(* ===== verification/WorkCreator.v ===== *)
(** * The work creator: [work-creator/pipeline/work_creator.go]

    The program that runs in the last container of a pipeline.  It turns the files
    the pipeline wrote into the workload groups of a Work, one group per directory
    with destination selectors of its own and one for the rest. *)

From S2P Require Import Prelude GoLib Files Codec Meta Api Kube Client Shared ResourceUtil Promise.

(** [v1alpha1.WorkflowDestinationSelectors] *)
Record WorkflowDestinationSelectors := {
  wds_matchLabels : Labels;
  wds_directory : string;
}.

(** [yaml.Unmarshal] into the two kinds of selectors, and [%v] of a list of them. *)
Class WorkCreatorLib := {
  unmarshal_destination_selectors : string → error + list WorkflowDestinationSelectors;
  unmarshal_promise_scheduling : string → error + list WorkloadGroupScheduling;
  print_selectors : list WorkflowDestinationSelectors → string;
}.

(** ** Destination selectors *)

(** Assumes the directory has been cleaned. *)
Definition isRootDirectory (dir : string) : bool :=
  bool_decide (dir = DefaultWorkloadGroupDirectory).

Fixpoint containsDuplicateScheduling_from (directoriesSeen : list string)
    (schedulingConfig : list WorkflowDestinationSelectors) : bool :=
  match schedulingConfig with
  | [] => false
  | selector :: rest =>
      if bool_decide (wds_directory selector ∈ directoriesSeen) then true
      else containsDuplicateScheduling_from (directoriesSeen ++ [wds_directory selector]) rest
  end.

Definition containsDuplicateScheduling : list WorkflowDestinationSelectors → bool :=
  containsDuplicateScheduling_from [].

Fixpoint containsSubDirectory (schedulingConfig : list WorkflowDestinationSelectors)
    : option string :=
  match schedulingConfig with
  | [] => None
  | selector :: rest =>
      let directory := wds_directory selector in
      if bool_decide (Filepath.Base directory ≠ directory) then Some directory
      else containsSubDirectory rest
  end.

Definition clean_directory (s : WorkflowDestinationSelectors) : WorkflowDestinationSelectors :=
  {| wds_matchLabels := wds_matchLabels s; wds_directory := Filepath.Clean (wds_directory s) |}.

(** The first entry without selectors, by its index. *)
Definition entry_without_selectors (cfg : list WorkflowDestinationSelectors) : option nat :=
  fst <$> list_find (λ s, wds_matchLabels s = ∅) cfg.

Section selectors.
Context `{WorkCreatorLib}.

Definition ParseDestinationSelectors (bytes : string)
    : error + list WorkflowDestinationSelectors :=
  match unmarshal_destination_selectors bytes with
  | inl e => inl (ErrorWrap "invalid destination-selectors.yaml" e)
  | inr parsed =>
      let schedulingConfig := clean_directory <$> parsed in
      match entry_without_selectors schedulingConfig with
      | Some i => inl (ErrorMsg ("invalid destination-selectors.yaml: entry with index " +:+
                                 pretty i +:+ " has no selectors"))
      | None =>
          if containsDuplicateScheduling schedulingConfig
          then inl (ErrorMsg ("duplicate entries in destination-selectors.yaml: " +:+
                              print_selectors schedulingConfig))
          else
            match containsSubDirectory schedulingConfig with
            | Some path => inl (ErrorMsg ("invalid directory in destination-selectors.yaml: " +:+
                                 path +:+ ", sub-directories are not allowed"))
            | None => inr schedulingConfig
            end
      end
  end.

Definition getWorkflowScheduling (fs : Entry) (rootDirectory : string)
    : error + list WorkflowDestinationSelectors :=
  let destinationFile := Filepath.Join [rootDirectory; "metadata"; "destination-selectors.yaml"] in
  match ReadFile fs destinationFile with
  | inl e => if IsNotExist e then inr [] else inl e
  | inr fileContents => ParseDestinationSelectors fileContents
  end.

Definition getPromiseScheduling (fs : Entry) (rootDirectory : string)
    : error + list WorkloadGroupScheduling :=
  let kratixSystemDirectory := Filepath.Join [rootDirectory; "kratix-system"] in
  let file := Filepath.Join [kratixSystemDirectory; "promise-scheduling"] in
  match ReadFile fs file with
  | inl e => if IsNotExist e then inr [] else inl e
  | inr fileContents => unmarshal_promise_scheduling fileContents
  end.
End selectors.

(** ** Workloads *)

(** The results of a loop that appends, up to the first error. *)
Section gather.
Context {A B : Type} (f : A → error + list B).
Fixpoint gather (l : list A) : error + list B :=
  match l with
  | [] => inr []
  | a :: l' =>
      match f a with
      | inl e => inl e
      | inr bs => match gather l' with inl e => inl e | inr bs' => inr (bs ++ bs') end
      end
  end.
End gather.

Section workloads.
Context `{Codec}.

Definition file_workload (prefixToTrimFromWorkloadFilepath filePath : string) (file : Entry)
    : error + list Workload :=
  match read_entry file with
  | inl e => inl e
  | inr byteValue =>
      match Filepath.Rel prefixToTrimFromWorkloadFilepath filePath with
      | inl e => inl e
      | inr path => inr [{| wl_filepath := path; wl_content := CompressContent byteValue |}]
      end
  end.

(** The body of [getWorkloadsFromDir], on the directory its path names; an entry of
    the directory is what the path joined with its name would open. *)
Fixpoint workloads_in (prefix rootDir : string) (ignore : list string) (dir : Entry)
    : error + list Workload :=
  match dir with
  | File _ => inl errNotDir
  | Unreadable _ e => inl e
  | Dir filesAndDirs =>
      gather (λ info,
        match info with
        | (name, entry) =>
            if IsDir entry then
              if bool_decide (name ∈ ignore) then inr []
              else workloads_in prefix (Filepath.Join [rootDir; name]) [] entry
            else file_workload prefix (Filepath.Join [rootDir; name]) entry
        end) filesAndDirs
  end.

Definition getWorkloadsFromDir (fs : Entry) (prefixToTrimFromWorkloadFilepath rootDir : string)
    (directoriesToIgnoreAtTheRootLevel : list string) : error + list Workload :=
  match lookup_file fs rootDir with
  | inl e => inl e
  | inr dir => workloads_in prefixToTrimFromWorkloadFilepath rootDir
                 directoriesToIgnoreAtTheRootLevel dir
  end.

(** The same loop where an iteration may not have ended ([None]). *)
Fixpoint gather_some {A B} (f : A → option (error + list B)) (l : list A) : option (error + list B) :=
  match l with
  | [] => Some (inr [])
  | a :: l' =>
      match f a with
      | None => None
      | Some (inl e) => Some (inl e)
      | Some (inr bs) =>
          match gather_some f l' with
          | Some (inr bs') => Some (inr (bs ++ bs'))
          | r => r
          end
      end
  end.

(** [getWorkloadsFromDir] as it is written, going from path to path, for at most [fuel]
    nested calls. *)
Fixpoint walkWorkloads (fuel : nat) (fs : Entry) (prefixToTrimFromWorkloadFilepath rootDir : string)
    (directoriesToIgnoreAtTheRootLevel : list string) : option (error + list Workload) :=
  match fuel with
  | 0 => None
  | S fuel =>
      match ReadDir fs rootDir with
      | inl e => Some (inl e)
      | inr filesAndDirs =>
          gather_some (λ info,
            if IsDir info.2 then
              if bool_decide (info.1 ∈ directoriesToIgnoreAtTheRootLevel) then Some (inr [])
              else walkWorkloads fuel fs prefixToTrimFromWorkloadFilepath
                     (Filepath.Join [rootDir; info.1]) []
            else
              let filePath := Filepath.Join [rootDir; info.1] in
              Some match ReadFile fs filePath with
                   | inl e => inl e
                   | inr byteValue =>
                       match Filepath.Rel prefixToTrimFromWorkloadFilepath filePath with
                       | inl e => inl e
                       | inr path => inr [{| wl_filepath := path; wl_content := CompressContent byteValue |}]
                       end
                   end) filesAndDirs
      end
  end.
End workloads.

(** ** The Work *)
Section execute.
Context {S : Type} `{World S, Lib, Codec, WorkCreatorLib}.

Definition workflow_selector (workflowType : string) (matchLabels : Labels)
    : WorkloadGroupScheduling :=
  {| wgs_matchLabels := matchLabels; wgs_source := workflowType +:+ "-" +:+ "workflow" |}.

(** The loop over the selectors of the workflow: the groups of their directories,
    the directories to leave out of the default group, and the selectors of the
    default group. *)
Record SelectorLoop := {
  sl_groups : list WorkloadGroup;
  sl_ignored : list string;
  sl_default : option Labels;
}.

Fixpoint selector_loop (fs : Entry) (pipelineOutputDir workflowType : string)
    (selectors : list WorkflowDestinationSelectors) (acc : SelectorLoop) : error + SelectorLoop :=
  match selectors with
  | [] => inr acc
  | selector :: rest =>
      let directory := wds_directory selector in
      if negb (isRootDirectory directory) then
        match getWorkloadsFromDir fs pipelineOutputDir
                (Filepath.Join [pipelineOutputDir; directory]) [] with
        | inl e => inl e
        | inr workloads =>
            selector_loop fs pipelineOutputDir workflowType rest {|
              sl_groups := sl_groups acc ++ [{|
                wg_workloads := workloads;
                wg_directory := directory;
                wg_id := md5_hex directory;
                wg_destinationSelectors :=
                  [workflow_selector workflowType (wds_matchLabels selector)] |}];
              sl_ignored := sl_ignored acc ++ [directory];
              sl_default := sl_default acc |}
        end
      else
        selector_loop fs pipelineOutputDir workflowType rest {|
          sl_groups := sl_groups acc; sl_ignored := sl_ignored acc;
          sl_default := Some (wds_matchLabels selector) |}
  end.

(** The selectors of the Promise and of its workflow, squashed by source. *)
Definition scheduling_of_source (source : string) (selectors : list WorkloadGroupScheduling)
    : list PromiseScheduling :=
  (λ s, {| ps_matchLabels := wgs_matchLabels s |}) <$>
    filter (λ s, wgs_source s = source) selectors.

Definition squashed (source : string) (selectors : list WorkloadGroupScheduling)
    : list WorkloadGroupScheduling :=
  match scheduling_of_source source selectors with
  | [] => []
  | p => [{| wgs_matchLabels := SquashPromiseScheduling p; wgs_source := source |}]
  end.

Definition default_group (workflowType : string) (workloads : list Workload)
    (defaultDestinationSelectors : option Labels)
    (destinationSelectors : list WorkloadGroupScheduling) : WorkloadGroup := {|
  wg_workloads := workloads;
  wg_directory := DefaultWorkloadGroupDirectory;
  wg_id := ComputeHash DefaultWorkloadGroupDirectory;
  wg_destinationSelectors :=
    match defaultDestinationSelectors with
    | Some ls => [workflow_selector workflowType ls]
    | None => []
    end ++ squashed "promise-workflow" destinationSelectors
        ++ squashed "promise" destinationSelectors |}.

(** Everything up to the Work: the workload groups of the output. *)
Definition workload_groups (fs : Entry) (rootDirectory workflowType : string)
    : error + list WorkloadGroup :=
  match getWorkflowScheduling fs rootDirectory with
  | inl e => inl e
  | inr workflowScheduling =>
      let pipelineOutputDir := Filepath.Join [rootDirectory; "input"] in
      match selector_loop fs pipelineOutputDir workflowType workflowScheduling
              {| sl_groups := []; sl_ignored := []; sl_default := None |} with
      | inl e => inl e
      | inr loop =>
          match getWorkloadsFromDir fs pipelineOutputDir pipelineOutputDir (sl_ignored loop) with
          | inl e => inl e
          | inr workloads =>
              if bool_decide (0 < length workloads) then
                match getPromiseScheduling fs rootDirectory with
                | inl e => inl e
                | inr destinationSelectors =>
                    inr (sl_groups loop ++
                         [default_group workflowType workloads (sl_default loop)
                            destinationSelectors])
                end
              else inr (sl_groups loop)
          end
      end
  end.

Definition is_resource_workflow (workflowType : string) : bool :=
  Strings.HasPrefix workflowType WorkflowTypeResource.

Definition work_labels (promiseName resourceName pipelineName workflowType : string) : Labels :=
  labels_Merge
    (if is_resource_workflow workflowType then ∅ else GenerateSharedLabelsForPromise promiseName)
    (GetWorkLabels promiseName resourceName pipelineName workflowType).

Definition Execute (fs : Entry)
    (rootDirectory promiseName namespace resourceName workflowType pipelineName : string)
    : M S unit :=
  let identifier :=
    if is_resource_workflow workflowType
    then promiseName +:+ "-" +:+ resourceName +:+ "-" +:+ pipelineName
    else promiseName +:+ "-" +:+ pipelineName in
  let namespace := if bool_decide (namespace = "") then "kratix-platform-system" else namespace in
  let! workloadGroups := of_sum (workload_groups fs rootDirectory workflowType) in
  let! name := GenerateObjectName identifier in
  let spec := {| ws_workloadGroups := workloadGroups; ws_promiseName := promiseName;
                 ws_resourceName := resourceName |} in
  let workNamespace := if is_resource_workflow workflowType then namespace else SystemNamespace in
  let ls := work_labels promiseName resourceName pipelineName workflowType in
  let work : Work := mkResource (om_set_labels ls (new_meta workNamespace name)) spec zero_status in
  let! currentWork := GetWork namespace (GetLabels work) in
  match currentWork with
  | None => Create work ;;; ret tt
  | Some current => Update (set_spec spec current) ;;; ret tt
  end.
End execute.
┄┄┄┄┄┄
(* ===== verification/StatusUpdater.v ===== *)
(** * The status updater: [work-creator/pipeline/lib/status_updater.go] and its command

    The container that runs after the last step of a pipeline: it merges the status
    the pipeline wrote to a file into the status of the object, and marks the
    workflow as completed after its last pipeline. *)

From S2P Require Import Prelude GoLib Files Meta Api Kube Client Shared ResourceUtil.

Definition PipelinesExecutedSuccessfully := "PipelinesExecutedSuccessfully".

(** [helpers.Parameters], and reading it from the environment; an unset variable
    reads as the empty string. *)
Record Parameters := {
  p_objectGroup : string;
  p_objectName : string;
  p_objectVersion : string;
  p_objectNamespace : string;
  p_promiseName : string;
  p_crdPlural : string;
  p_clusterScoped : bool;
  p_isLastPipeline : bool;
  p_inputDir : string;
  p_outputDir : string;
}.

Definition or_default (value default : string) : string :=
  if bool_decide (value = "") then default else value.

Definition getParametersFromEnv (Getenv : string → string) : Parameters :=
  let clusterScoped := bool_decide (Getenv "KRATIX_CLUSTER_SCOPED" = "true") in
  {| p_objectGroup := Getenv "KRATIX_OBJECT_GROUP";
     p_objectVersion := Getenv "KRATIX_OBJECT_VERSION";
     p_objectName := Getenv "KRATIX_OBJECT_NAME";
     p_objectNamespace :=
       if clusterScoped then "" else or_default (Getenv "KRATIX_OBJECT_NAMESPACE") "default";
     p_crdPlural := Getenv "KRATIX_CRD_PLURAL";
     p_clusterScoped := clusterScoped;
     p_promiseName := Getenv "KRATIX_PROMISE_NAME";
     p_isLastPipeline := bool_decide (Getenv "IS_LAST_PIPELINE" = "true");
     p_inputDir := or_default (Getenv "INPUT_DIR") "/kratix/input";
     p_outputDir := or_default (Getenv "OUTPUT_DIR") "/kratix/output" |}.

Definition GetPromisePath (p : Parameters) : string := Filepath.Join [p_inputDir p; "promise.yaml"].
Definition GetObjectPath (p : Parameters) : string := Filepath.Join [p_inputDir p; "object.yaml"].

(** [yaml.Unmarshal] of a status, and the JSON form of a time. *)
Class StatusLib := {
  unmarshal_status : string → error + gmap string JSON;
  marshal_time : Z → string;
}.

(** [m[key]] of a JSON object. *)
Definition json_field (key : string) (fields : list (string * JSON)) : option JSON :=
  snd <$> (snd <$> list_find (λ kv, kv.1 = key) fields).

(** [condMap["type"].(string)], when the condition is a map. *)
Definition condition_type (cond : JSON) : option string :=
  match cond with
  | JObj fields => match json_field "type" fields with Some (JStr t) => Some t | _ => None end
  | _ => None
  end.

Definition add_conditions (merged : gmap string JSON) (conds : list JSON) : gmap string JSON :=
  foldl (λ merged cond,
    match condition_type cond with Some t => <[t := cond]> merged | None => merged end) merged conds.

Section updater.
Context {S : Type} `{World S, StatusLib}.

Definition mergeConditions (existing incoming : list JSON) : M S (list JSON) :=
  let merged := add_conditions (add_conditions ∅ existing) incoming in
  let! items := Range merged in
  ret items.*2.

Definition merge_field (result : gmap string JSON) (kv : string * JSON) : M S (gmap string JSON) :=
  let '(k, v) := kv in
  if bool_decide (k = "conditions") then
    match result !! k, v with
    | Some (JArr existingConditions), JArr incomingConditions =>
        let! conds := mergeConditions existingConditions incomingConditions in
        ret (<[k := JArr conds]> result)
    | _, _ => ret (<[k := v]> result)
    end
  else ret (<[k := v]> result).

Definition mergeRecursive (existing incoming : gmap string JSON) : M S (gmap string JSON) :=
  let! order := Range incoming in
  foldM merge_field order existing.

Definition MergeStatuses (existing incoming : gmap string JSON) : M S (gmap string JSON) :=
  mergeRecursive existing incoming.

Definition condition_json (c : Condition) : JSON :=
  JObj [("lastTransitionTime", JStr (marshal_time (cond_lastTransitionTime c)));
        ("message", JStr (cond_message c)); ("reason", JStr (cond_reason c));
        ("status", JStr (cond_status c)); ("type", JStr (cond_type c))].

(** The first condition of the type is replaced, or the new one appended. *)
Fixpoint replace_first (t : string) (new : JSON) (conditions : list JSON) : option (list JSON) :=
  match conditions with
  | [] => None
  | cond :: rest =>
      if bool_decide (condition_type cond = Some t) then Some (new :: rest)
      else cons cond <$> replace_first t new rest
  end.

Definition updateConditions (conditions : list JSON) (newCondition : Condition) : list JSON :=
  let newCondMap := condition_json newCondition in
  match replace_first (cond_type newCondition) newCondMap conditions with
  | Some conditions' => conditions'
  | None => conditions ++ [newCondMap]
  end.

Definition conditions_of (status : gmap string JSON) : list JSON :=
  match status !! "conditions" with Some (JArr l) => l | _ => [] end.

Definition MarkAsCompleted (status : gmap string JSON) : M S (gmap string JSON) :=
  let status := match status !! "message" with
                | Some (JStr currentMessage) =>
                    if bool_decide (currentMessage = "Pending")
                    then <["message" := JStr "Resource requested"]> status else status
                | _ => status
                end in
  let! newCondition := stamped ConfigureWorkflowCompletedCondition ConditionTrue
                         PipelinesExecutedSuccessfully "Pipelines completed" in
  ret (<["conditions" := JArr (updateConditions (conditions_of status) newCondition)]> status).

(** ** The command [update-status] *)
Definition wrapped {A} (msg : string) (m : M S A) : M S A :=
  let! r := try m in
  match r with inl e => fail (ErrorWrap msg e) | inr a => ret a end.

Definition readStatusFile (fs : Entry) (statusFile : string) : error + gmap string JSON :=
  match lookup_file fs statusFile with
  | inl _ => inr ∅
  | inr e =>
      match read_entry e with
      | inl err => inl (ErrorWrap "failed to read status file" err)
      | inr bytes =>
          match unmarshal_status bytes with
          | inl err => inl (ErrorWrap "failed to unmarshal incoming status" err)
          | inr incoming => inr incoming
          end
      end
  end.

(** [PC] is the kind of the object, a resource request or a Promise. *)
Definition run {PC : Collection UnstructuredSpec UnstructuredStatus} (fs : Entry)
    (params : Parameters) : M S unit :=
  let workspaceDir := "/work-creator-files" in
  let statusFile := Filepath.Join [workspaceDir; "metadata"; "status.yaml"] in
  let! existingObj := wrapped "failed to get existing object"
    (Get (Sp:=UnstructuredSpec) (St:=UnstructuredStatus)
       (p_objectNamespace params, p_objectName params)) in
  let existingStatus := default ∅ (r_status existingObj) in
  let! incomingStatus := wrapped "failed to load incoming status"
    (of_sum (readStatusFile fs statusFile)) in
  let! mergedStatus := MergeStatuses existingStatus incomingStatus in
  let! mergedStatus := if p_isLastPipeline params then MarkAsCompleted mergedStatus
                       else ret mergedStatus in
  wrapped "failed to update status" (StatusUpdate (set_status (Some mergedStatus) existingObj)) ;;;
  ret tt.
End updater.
┄┄┄┄┄┄
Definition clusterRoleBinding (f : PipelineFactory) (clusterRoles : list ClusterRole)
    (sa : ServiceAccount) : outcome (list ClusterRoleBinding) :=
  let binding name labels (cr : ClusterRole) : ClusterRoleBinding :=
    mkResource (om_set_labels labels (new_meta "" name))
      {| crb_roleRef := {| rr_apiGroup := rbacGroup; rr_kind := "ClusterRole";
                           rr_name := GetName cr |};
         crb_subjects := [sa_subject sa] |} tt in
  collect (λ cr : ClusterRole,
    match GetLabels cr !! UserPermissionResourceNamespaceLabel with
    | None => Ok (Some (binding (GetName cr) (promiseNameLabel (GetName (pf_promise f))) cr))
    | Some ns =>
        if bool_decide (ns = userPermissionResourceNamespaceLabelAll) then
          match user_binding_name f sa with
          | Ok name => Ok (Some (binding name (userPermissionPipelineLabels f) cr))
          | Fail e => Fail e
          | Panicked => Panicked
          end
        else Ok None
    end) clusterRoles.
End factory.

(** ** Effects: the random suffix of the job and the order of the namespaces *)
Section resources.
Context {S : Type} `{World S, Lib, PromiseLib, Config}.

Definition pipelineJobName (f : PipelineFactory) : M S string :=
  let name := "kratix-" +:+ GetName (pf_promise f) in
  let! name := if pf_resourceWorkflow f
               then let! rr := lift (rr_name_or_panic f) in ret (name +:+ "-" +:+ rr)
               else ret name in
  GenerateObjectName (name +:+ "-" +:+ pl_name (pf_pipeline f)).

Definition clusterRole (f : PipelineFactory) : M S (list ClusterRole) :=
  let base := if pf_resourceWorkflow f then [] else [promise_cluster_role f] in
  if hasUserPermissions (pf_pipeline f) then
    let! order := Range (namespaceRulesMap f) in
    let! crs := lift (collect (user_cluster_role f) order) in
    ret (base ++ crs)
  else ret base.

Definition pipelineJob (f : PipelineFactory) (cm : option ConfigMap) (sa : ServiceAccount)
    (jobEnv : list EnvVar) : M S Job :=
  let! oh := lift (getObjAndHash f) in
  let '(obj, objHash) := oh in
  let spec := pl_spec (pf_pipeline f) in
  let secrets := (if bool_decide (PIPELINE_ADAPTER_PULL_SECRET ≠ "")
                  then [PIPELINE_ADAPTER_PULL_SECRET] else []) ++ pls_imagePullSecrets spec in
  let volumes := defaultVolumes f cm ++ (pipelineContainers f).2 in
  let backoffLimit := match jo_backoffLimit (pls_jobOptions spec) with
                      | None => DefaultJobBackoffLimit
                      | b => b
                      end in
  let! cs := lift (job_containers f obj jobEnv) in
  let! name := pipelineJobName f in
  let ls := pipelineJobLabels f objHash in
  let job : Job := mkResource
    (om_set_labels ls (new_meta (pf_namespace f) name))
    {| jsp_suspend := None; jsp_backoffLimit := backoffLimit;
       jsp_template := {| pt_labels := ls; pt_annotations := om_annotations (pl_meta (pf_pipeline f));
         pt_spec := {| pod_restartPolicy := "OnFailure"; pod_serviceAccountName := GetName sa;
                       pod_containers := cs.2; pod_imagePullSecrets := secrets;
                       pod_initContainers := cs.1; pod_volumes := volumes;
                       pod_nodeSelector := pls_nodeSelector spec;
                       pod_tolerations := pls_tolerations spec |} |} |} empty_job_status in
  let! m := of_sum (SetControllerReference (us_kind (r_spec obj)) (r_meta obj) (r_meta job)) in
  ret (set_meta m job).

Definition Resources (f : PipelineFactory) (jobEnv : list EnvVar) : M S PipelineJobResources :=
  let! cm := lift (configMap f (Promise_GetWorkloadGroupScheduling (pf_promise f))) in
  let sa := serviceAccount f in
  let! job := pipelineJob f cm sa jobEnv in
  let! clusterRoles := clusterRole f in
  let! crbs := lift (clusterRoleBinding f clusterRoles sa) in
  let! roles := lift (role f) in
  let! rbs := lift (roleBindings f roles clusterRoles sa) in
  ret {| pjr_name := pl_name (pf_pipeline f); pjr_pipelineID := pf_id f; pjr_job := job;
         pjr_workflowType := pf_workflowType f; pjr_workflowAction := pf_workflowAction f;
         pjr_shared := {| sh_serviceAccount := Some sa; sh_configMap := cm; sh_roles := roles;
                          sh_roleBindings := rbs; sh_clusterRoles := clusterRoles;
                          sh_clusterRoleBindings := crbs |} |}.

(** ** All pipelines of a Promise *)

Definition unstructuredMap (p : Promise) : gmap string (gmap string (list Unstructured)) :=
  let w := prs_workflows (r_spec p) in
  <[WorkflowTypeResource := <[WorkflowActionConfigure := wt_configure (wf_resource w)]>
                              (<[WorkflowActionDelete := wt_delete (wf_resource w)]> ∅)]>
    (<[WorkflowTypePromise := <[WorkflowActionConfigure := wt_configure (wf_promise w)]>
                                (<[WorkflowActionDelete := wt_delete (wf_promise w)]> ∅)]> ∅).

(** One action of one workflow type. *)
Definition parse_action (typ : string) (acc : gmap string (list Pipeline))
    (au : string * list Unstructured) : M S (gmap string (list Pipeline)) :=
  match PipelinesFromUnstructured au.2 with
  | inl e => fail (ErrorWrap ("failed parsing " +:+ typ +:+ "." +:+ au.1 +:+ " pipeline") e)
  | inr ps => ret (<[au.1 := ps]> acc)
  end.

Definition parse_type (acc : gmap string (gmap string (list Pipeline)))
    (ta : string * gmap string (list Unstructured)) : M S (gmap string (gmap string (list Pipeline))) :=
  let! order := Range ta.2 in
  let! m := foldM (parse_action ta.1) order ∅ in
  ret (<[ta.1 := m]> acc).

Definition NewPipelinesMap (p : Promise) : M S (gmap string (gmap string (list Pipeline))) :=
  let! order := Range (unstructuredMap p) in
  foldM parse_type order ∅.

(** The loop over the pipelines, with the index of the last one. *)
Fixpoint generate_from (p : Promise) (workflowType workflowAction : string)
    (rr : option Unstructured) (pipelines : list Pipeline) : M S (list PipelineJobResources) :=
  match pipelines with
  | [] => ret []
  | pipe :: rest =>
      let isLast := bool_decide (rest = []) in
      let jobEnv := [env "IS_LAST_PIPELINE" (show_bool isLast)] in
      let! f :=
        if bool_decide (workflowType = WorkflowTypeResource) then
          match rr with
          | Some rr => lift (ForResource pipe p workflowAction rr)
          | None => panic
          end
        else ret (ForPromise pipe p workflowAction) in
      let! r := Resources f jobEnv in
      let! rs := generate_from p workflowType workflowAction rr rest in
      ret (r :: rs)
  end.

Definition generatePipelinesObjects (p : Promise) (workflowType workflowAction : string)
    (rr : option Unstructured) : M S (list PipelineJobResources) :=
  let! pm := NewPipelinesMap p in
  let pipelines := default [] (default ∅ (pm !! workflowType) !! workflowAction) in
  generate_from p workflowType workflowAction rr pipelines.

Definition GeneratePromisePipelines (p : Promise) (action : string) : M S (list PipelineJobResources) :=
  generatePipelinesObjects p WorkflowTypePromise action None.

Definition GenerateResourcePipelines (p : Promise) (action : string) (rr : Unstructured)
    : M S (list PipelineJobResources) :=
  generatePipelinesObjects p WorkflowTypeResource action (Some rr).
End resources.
┄┄┄┄┄┄
INSTRUCTIONS FOR THE TASK:
Among the records above, a stretch begins at the line containing "inr workflowScheduling =>" and ends at the line containing "inr (sl_groups loop ++". Restate that stretch word for word, and nothing else.

WRITTEN RESPONSE:
  | inr workflowScheduling =>
      let pipelineOutputDir := Filepath.Join [rootDirectory; "input"] in
      match selector_loop fs pipelineOutputDir workflowType workflowScheduling
              {| sl_groups := []; sl_ignored := []; sl_default := None |} with
      | inl e => inl e
      | inr loop =>
          match getWorkloadsFromDir fs pipelineOutputDir pipelineOutputDir (sl_ignored loop) with
          | inl e => inl e
          | inr workloads =>
              if bool_decide (0 < length workloads) then
                match getPromiseScheduling fs rootDirectory with
                | inl e => inl e
                | inr destinationSelectors =>
                    inr (sl_groups loop ++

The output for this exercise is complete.